- _Exercise directions_:
In the material below, count the lines with the word "packets" and state that number only.

Provided data Block Start

(* ===== verification/Progress.v ===== *)
(** * The event loop makes progress

    Total correctness of [wait_and_process]: when the pending input of every
    element is a stream of packets that fit the receive buffer and that does
    not end inside a payload ([calm]), and the handlers return, having done no
    more to the queue than send on it ([responsive]), a turn of the event loop
    returns, within a fuel that covers the pending bytes, a full write buffer
    and the signals, and leaves the queue calm.  [spared] says what an
    operation on some descriptors leaves alone; [Relay] is the dispatcher's
    side: the typed handlers that are [responsive]. *)
From stdpp Require Import base option list gmap sets.
From Stdlib Require Import ZArith Lia.
From S2P Require Import Prelude Bytes Kernel Protocol Framing Inet NetQueue ReadPath WritePath QueueInv Proto Dispatch.
From S2P Require Import SocketUtils EventLoop.

#[local] Open Scope Z_scope.

(** ** What an operation on one descriptor leaves alone *)

(** The input of the descriptor [fd] is the same. *)
Definition same_input (fd : Z) (v v' : kview) : Prop :=
  rx_of v' fd = rx_of v fd ∧ end_of v' fd = end_of v fd ∧ packets v' !! fd = packets v !! fd.

(** At most the input of the descriptors [fds] changed. *)
Definition only_input (fds : gset Z) (v v' : kview) : Prop :=
  (∀ fd, fd ∉ fds → same_input fd v v') ∧ (signals v' ≤ signals v)%nat.

#[export] Instance only_input_preorder fds : PreOrder (only_input fds).
Proof.
  split.
  - by intros v.
  - intros v1 v2 v3 [H1 S1] [H2 S2]. split; [|lia]. intros fd Hfd.
    destruct (H1 fd Hfd) as (?&?&?), (H2 fd Hfd) as (?&?&?). split_and!; congruence.
Qed.

Lemma only_input_weaken fds v v' : only_input ∅ v v' → only_input fds v v'.
Proof. intros [Hv Hs]. split; [|done]. intros fd _. apply Hv. set_solver. Qed.

Section Calls.
Context `{K : Kernel} `{KL : !KernelLaws K}.

Lemma read_only_input fd n k r k' :
  0 ≤ n → sys_read fd n k = (r, k') → only_input {[fd]} (view k) (view k').
Proof.
  intros Hn Hr.
  assert (read_spec fd n (view k) r (view k') ∨ tun_read_spec fd n (view k) r (view k')) as Hs.
  { destruct (packets (view k) !! fd) eqn:Hp.
    - right. apply sys_read_tun_ok; [done|by rewrite Hp|done].
    - left. by apply sys_read_ok. }
  destruct Hs as [Hs|Hs]; inversion Hs; subst; (split; [|done]);
    intros fd' Hfd'%not_elem_of_singleton; split_and!; try done;
    unfold rx_of; cbn; by rewrite lookup_insert_ne.
Qed.

Lemma write_only_input fd bs k r k' :
  sys_write fd bs k = (r, k') → only_input ∅ (view k) (view k').
Proof.
  intros Hw. pose proof (sys_write_ok _ _ _ _ _ Hw) as Hs.
  inversion Hs as [| |n Hn|]; subst; (split; [done|]); cbn; lia.
Qed.

Lemma ctl_only_input ep op fd ev k b k' :
  sys_epoll_ctl ep op fd ev k = (b, k') → only_input ∅ (view k) (view k').
Proof.
  intros Hc. pose proof (sys_epoll_ctl_ok _ _ _ _ _ _ _ Hc) as Hs. by inversion Hs; subst.
Qed.

Lemma close_only_input fd k : only_input {[fd]} (view k) (view (sys_close fd k)).
Proof.
  rewrite sys_close_ok. split; [|done]. intros fd' Hfd'%not_elem_of_singleton.
  unfold same_input, rx_of, end_of; cbn. by rewrite !lookup_delete_ne.
Qed.
End Calls.

(** The kind of undefined behaviour is left to the other lemmas. *)
Definition any_ub (u : ub) : Prop := True.

(** The parts of an element that the read path leaves alone, and those that
    the write path does: a send that overflows the write buffer marks the
    element. *)
Definition same_writes (e e' : NetworkElement) : Prop :=
  el_fd e' = el_fd e ∧ write_buffer e' = write_buffer e ∧ write_buffer_offset e' = write_buffer_offset e.
Definition same_reads (e e' : NetworkElement) : Prop :=
  el_fd e' = el_fd e ∧ net_buffer e' = net_buffer e ∧ net_buffer_used e' = net_buffer_used e ∧
  (el_state e' = el_state e ∨ el_state e' = SCK_ERROR).

#[export] Instance same_reads_preorder : PreOrder same_reads.
Proof.
  split.
  - intros e. split_and!; auto.
  - intros e1 e2 e3 (?&?&?&Hs) (?&?&?&Hs'). split_and!; [congruence..|].
    destruct Hs' as [Hs'|]; [destruct Hs; [left|right]; congruence|by right].
Qed.

Section Progress.
Context `{HostOrder} `{K : Kernel} `{KL : !KernelLaws K} `{Malloc} `{NodeAlloc} {A D : Type}.
Abbreviation W := (@World K A).
Implicit Types (p : loc) (w : W) (e : NetworkElement) (k : kernel) (n fuel : nat).

Lemma at_element_inj p w w' k e k' e' : at_element p w k e = at_element p w' k' e' → k = k' ∧ e = e'.
Proof.
  intros Heq. split; [exact (f_equal kern Heq)|].
  apply (f_equal (λ w, elements (queue w) !! p)) in Heq. cbn in Heq. rewrite !lookup_insert_eq in Heq. congruence.
Qed.

(** [w'] comes from [w] by operations on the descriptors [fds]: the input of the
    others is the same, no element is new. *)
Definition spared (fds : gset Z) w w' : Prop :=
  only_input fds (view (kern w)) (view (kern w')) ∧
  ∀ p e', elements (queue w') !! p = Some e' →
    ∃ e, elements (queue w) !! p = Some e ∧ el_fd e' = el_fd e ∧ (el_fd e ∉ fds → same_reads e e').

#[export] Instance spared_preorder fds : PreOrder (spared fds).
Proof.
  split.
  - intros w. split; [done|]. intros p e' He. by exists e'.
  - intros w1 w2 w3 [K1 E1] [K2 E2]. split; [by etrans|]. intros p e3 He3.
    destruct (E2 p e3 He3) as (e2&He2&Hfd&Hr). destruct (E1 p e2 He2) as (e1&He1&Hfd'&Hr').
    exists e1. split; [done|]. split; [congruence|]. intros Hn. etrans; [by apply Hr'|]. apply Hr. by rewrite Hfd'.
Qed.

Lemma spared_weaken fds w w' : spared ∅ w w' → spared fds w w'.
Proof.
  intros [Hk He]. split; [by apply only_input_weaken|]. intros p e' Hp. destruct (He p e' Hp) as (e&?&?&Hr).
  exists e. split; [done|]. split; [done|]. intros _. by apply Hr.
Qed.

Lemma spared_at fds p w k e e' :
  elements (queue w) !! p = Some e → only_input fds (view (kern w)) (view k) → el_fd e' = el_fd e →
  (el_fd e ∉ fds → same_reads e e') → spared fds w (at_element p w k e').
Proof.
  intros He Hk Hfd Hr. split; [done|]. intros q e1. cbn. rewrite lookup_insert_Some.
  intros [[<- <-]|[_ Hq]]; [by exists e|by exists e1].
Qed.

(** [w] is [w0] after calls that changed the element at [p], as [R] allows, and
    at most the input of [fds]. *)
Definition around p e0 w0 (R : NetworkElement → NetworkElement → Prop) (fds : gset Z) w : Prop :=
  ∃ e k, w = at_element p w0 k e ∧ R e0 e ∧ only_input fds (view (kern w0)) (view k).

Section Around.
Context p e0 w0 (R : NetworkElement → NetworkElement → Prop) (fds : gset Z).
Abbreviation arnd := (around p e0 w0 R fds).

Lemma around_start : elements (queue w0) !! p = Some e0 → R e0 e0 → arnd w0.
Proof. intros He Hr. exists e0, (kern w0). by rewrite at_element_self. Qed.

Lemma around_deref : hoare any_ub arnd (deref p) (λ e w, arnd w ∧ R e0 e).
Proof. intros w (e&k&->&He&Hk). rewrite deref_at. split; [by exists e, k|done]. Qed.

Lemma around_update f : (∀ e, R e0 e → R e0 (f e)) → hoare any_ub arnd (update p f) (λ _, arnd).
Proof. intros Hf w (e&k&->&He&Hk). rewrite update_at. exists (f e), k. auto. Qed.

Lemma around_syscall {T} (f : kernel → T * kernel) :
  (∀ k r k', f k = (r, k') → only_input fds (view k) (view k')) →
  hoare any_ub arnd (syscall f) (λ _, arnd).
Proof.
  intros Hf w (e&k&->&He&Hk). destruct (f k) as [r k'] eqn:E. erewrite syscall_at by exact E.
  exists e, k'. split_and!; [done..|]. etrans; [exact Hk|by eapply Hf].
Qed.

Lemma around_ctl op fd ev : hoare any_ub arnd (epoll_ctl op fd ev) (λ _, arnd).
Proof.
  intros w Hw. unfold epoll_ctl. revert Hw. apply around_syscall.
  intros k r k' E. by apply only_input_weaken; eapply ctl_only_input.
Qed.

Lemma around_write fd bs : hoare any_ub arnd (syscall (sys_write fd bs)) (λ _, arnd).
Proof. apply around_syscall. intros k r k' E. by apply only_input_weaken; eapply write_only_input. Qed.

(** The relation holds of the element found there at the end. *)
Lemma around_at {T} P (m : M W T) w k e a :
  hoare any_ub P m (λ _, arnd) → P w → m w = Ret (a, at_element p w0 k e) →
  R e0 e ∧ only_input fds (view (kern w0)) (view k).
Proof.
  intros Hm Hw E. specialize (Hm w Hw). rewrite E in Hm. destruct Hm as (e1&k1&Heq&Hr&Hk).
  by destruct (at_element_inj _ _ _ _ _ _ _ Heq) as [<- <-].
Qed.
End Around.

#[local] Hint Resolve around_ctl around_write : triples.

Lemma around_load_header p e0 w0 R fds :
  hoare any_ub (around p e0 w0 R fds) (load_header p) (λ _, around p e0 w0 R fds).
Proof.
  intros w Hw. unfold load_header, load_buffer, deref, mbind, M_bind. cbn [buf_element].
  destruct (elements (queue w) !! p); [|done]. by destruct (_ <? _).
Qed.

#[local] Hint Resolve around_load_header : triples.

(** ** Reading *)

Section Read.
Context (handler : NetworkQueueHandler D W) p e0 w0.
Abbreviation reads := (around p e0 w0 same_writes {[el_fd e0]}).

Lemma reads_update f : (∀ e, same_writes e (f e)) → hoare any_ub reads (update p f) (λ _, reads).
Proof.
  intros Hf. apply around_update. intros e (?&?&?). destruct (Hf e) as (?&?&?). split_and!; congruence.
Qed.

Lemma reads_read_into off len : 0 ≤ len → hoare any_ub reads (read_into p (el_fd e0) off len) (λ _, reads).
Proof.
  intros Hlen. unfold read_into. eapply hoare_bind.
  { apply around_syscall. intros k r k' E. by eapply read_only_input. }
  intros [bs|err]; [|by apply hoare_ret]. eapply hoare_bind; [apply around_deref|]. intros e.
  apply hoare_if; intros _; [done|]. apply hoare_if; intros _; [done|].
  apply (hoare_bind _ _ _ (λ _, reads)); [|intros; by apply hoare_ret].
  eapply hoare_conseq; [apply (reads_update (with_net_buffer _)); by intros|by intros w []|by intros].
Qed.

Lemma reads_maybe (b : bool) f :
  (∀ e, same_writes e (f e)) → hoare any_ub reads (if b then update p f else mret ()) (λ _, reads).
Proof. intros Hf. destruct b; [by apply reads_update|by apply hoare_ret]. Qed.

#[local] Hint Extern 1 (hoare _ _ (update _ _) _) => (apply reads_update; by intros) : triples.
#[local] Hint Extern 1 (hoare _ _ (if _ then update _ _ else _) _) => (apply reads_maybe; by intros) : triples.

Provided data Block End

- _Exercise output_:
3